Saturday, March 1, 2014

The Difference Between Winning and Success

John Wooden


John Wooden created his own definition of success way back in 1934 as a high school English teacher.  We complain about the entitlement that students and their parents have now like it is a new phenomenon, but Coach Wooden was dealing with it back in the 1930’s and ‘40’s.  He said that his parents just expected their students get an A or a B, and when a student didn’t receive and A or B, the parents placed blame on the teacher instead of the student.

He said that he believes that the Lord did not create everybody equal, and that includes size, athleticism, and intelligence, and that he believed that not everybody could earn an A or B and that he didn’t like that way of judging.  

"Success is a piece of mind attained only through self-satisfaction in knowing you made the effort to do the best of which you’re capable."

"My father tried to teach me and my brothers that you should never try to be better than someone else.  Always learn from others and never cease trying to be the best that you can be.  That’s under your control, and if you get to engrossed and involved and concerned with things in which you have no control, it will adversely reflect the things over which you have control."

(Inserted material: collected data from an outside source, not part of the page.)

(** ** Beyond the entry points' contracts: probes, options, set-up *)

(** X11. [getSupportedStrategies] lists no strategy twice and has two
    entries plus one per probe that is true, so between two and four. *)
Theorem getSupportedStrategies_lists_each_strategy_once (rt : Runtime) :
  NoDup (ExitApp.getSupportedStrategies rt)
  /\ length (ExitApp.getSupportedStrategies rt)
     = 2 + (if ExitApp.isBackHandlerSupported rt then 1 else 0)
         + (if ExitApp.isReloadSupported rt then 1 else 0)
  /\ 2 <= length (ExitApp.getSupportedStrategies rt) <= 4.
Proof.
  unfold ExitApp.getSupportedStrategies.
  destruct (ExitApp.isBackHandlerSupported rt), (ExitApp.isReloadSupported rt);
    cbn; (split; [|split; [reflexivity|lia]]);
    repeat constructor; cbn; intuition discriminate.
Qed.

(** X12. When expo-updates cannot be loaded, the module runs on the stub:
    [isReloadSupported] is false, [RELOAD] is not listed, the reload
    strategy reports "Updates not enabled" without touching anything, and
    a graceful exit, whatever its options, hands back a result that is not
    tagged [RELOAD] without calling [reloadAsync]. *)
Theorem missing_expo_updates_disables_reload
  (rt : Runtime) (options : option ExitOptions) (s : State) :
  Updates rt = loadUpdates None ->
  ExitApp.isReloadSupported rt = false
  /\ ~ In RELOAD (ExitApp.getSupportedStrategies rt)
  /\ ExitApp.exitWithStrategy rt RELOAD options s
     = Returned {| success := false;
                   strategy := RELOAD;
                   error := Some "Updates not enabled" |} s
  /\ (exists r s',
        ExitApp.exitWithStrategy rt GRACEFUL options s = Returned r s'
        /\ reloadCalls s' = reloadCalls s
        /\ strategy r <> RELOAD).
Proof.
  intros Hstub. rewrite !exitWithStrategy_unfold.
  generalize (ExitApp.spread ExitApp.defaultOptions (ExitApp.orEmpty options)).
  intros [m u d].
  unfold ExitApp.getSupportedStrategies, ExitApp.isReloadSupported.
  destruct rt as [bh updates st g tm]. cbn in Hstub. subst updates.
  destruct bh as [| |[|?]], st as [|?], u; cbn; unfold ret;
    (split; [reflexivity|]);
    (split; [intuition discriminate|]);
    (split; [reflexivity|]);
    eexists; eexists; (split; [reflexivity|]);
    split; try reflexivity; discriminate.
Qed.
(** * ForgeJS: media resolution and post-processing pass compilation

    A shallow embedding of two classes of the ForgeJS player,
    [FORGE.Media] (media configuration parsing, readiness notification,
    teardown) and [FORGE.PostProcessing] (shader pass construction from an
    FX configuration), together with the properties their specification
    states about them.

    The JavaScript values the code inspects dynamically (with [typeof],
    [===], truthiness, [hasOwnProperty], property reads on possibly
    [null] values) are kept dynamic, as a small value type with the
    corresponding operations; thrown exceptions are explicit results. *)

From Stdlib Require Import ZArith Ascii.
From stdpp Require Import base option list strings pretty gmap.

Open Scope string_scope.
Set Warnings "-register-all".

(** ** JavaScript values *)

Module JS.

(** Values that reach the two classes: the JSON data of a configuration
    ([undefined] standing for an absent property) and the engine objects
    that [parseShaderPasses] constructs ([new THREE.Color(..)],
    [new THREE.Vector2(..)], [new THREE.Vector3(..)]).  An object literal
    is the list of its own properties in enumeration order. Numbers carry
    an integer; none of the code modelled here does arithmetic. *)
Inductive value : Type :=
| VUndefined
| VNull
| VBool (b : bool)
| VNum (n : Z)
| VStr (s : string)
| VArr (items : list value)
| VObj (props : list (string * value))
| VColor3 (r g b : value)      (* new THREE.Color(r, g, b) *)
| VColor1 (c : value)          (* new THREE.Color(c) *)
| VVector2 (x y : value)       (* new THREE.Vector2(x, y) *)
| VVector3 (x y z : value).    (* new THREE.Vector3(x, y, z) *)

(** What a [throw] carries: the engine's own [TypeError] (property access
    on [null] or [undefined], call of something that is no function), a
    thrown string ([FORGE.Media] throws bare strings), or [new Error(msg)]. *)
Inductive exn : Type :=
| TypeError (what : string)
| ThrownString (s : string)
| ThrownError (msg : string).

Inductive completion (A : Type) : Type :=
| Normal (a : A)
| Throw (e : exn).
Arguments Normal {A} a.
Arguments Throw {A} e.

Definition is_throw {A} (c : completion A) : bool :=
  match c with Throw _ => true | Normal _ => false end.

Definition typeof (v : value) : string :=
  match v with
  | VUndefined => "undefined"
  | VBool _ => "boolean"
  | VNum _ => "number"
  | VStr _ => "string"
  | _ => "object"
  end.

(** [v === w] where [w] is a string, a boolean or a number literal. *)
Definition strict_eq_str (v : value) (s : string) : bool :=
  match v with VStr s' => bool_decide (s' = s) | _ => false end.

Definition strict_eq_bool (v : value) (b : bool) : bool :=
  match v with VBool b' => bool_decide (b' = b) | _ => false end.

Definition strict_eq_num (v : value) (n : Z) : bool :=
  match v with VNum n' => bool_decide (n' = n) | _ => false end.

(** [v === null] *)
Definition is_null (v : value) : bool :=
  match v with VNull => true | _ => false end.

(** ToBoolean, as used by [!x]. *)
Definition truthy (v : value) : bool :=
  match v with
  | VUndefined | VNull => false
  | VBool b => b
  | VNum n => negb (bool_decide (n = 0%Z))
  | VStr s => negb (bool_decide (s = ""))
  | _ => true
  end.

Definition isArray (v : value) : bool :=
  match v with VArr _ => true | _ => false end.

Fixpoint assoc (k : string) (props : list (string * value)) : option value :=
  match props with
  | [] => None
  | (k', v) :: rest => if bool_decide (k' = k) then Some v else assoc k rest
  end.

(** [v.k] for a property name [k] that is no array index. *)
Definition get_prop (v : value) (k : string) : completion value :=
  match v with
  | VUndefined | VNull =>
      Throw (TypeError ("Cannot read property '" +:+ k +:+ "' of " +:+
                        match v with VNull => "null" | _ => "undefined" end))
  | VObj props => Normal (default VUndefined (assoc k props))
  | VArr items =>
      Normal (if bool_decide (k = "length")
              then VNum (Z.of_nat (length items)) else VUndefined)
  | VStr s =>
      Normal (if bool_decide (k = "length")
              then VNum (Z.of_nat (String.length s)) else VUndefined)
  | _ => Normal VUndefined
  end.
(** * webp-converter: the directory walker, the converter dispatch and the
      statistics of [convert-images.js]

    The script walks the tree under [to-be-converted], converts every
    supported image to WebP under [converted] (same relative path, extension
    replaced) and prints a summary.  This file embeds the script's functions
    and proves properties of the walk.

    Modelling choices.
    - JavaScript strings are [string]s over the code units below 256
      (Latin-1).  In this range [toLowerCase] maps code unit to code unit;
      names with other characters are outside the model.
    - The counters and byte sizes are JavaScript numbers holding natural
      numbers (below 2^53): they are [N].  The percentage is computed in
      binary64, the format of JavaScript numbers, with the operations of
      the Standard Library's [SpecFloat] (round to nearest, ties to even);
      [toFixed] prints the exact value of the double it is given.  The
      sizes in megabytes are quotients by 1024, which binary64 computes
      without rounding: they are computed on the exact value.
    - [stats.formats] is a JavaScript object used as a map from extension to
      count: a [gmap string N].
    - The file system and the external encoders are the environment: a tree
      of nodes, where every file carries the answers the environment gives
      for it (sizes, probe, encoder results).  Exceptions are [Error] objects
      carrying a message.
    - Console output and encoder invocations are recorded, in program order,
      in a trace of events. *)

From Stdlib Require Import ZArith NArith QArith Qabs String Ascii List Lia.
From Stdlib Require Import DecimalString.
From Stdlib Require Floats.SpecFloat.
From stdpp Require Import gmap strings list fin_maps.

Local Open Scope string_scope.

(** ** JavaScript string operations used by the script *)

Module JsString.

(** [c] is an upper-case letter of Latin-1: [A] to [Z], or U+00C0 to
    U+00DE without the multiplication sign U+00D7. *)
Definition isUpper (c : ascii) : bool :=
  let n := nat_of_ascii c in
  (65 <=? n)%nat && (n <=? 90)%nat ||
  (192 <=? n)%nat && (n <=? 222)%nat && negb (n =? 215)%nat.

(** The lower-case letter of an upper-case one is 32 code units further;
    every other code unit below 256 is its own lower case (the sharp s
    U+00DF, the micro sign U+00B5 and U+00FF have no upper case in the
    range). *)
Definition lowerChar (c : ascii) : ascii :=
  if isUpper c then ascii_of_nat (nat_of_ascii c + 32) else c.

(** [s.toLowerCase()], for a string of code units below 256 *)
Fixpoint toLowerCase (s : string) : string :=
  match s with
  | EmptyString => EmptyString
  | String c r => String (lowerChar c) (toLowerCase r)
  end.

Definition isSlash (c : ascii) : bool := Ascii.eqb c "/".
Definition isDot (c : ascii) : bool := Ascii.eqb c ".".

(** The character class [[^/.]]. *)
Definition notSlashDot (c : ascii) : bool := negb (isSlash c) && negb (isDot c).

Fixpoint allChars (p : ascii -> bool) (s : string) : bool :=
  match s with
  | EmptyString => true
  | String c r => p c && allChars p r
  end.

Definition nonEmpty (s : string) : bool :=
  match s with EmptyString => false | String _ _ => true end.

(** [s.replace(/\.[^/.]+$/, r)]: the leftmost position where a dot is
    followed, up to the end of the string, by one or more characters that
    are neither a slash nor a dot; the string is cut there and [r]
    appended.  Without a match the string is returned as it is. *)
Fixpoint replaceExtension (s r : string) : string :=
  match s with
  | EmptyString => EmptyString
  | String c rest =>
      if isDot c && nonEmpty rest && allChars notSlashDot rest
      then r
      else String c (replaceExtension rest r)
  end.

(** [s.split("/")]: never empty, [""] gives [[""]]. *)
Fixpoint split (s : string) : list string :=
  match s with
  | EmptyString => [EmptyString]
  | String c r =>
      if isSlash c then EmptyString :: split r
      else match split r with
           | seg :: segs => String c seg :: segs
           | [] => [String c EmptyString]
           end
  end.

(** [segs.join("/")] *)
Fixpoint join (segs : list string) : string :=
  match segs with
  | [] => EmptyString
  | [s] => s
  | s :: rest => s ++ "/" ++ join rest
  end.

Fixpoint rev_acc (s acc : string) : string :=
  match s with
  | EmptyString => acc
  | String c r => rev_acc r (String c acc)
  end.

Definition startsWithSlash (s : string) : bool :=
  match s with String c _ => isSlash c | EmptyString => false end.

Definition endsWithSlash (s : string) : bool :=
  startsWithSlash (rev_acc s EmptyString).

End JsString.

(** ** Node's [path] module (POSIX flavour), as far as the script uses it *)

Module Path.
Import JsString.

(** [normalizeString]: empty and ["."] segments are dropped, [".."] removes
    the segment before it when there is one that is not itself [".."], and
    is otherwise kept only above a relative path.  [acc] holds the result
    so far, last segment first. *)
Fixpoint normalizeSegs (allowAboveRoot : bool) (segs acc : list string) : list string :=
  match segs with
  | [] => rev acc
  | seg :: rest =>
      if String.eqb seg "" || String.eqb seg "." then normalizeSegs allowAboveRoot rest acc
      else if String.eqb seg ".." then
        match acc with
        | last :: acc' =>
            if String.eqb last ".."
            then normalizeSegs allowAboveRoot rest
                   (if allowAboveRoot then ".." :: acc else acc)
            else normalizeSegs allowAboveRoot rest acc'
        | [] => normalizeSegs allowAboveRoot rest
                  (if allowAboveRoot then [".."] else [])
        end
      else normalizeSegs allowAboveRoot rest (seg :: acc)
  end.

(** [path.normalize(p)] *)
Definition normalize (p : string) : string :=
  match p with
  | EmptyString => "."
  | _ =>
      let isAbsolute := startsWithSlash p in
      let trailingSeparator := endsWithSlash p in
      let body := join (normalizeSegs (negb isAbsolute) (split p) []) in
      match body with
      | EmptyString =>
          if isAbsolute then "/" else if trailingSeparator then "./" else "."
      | _ =>
          let body' := if trailingSeparator then body ++ "/" else body in
          if isAbsolute then "/" ++ body' else body'
      end
  end.

(** [path.join(a, b)]: the non-empty arguments joined by a slash, then
    normalized. *)
Definition join2 (a b : string) : string :=
  match a, b with
  | EmptyString, EmptyString => "."
  | EmptyString, _ => normalize b
  | _, EmptyString => normalize a
  | _, _ => normalize (a ++ "/" ++ b)
  end.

"At God’s footstool, to confess,
a poor soul knelt and bowed his head.
“I failed,” he cried.” The master said,
“Thou didst thy best. That is success.”

“No printed word, nor spoken plea can teach young minds what they should be. Not all the books on all the shelves – but what the teachers are themselves.” – Rudyard Kipling

"In whatever you’re doing, you must be patient.  You have to have patience.  We talk about our youth being impatient a lot, and they are.  They want to change everything.  They think all change is progress, until we get a little older and we tend to let things go and we forget that there is no progress without change.  So you must have patience."

"I believe that we must have faith.  I believe that we must truly believe; not just give a word service but believe that things will work out as they should providing we do what we should.  I think our tendency is to hope that things turn out the way that we want them too much of the time, but we don’t do the things that are necessary to make those things a reality."

"Don’t wine, don’t complain, don’t make excuses.  If you get out there and whatever you’re doing, do it to the best of your ability.  Nobody can do better than that."

"If you always do the best you can, the byproduct, the results, will generally be what they should be.  It won’t always be what you want, but it will be what should be."

"The journey is better than the end. 
Sometimes when you get there, there’s almost a let down, but its getting there that’s the fun."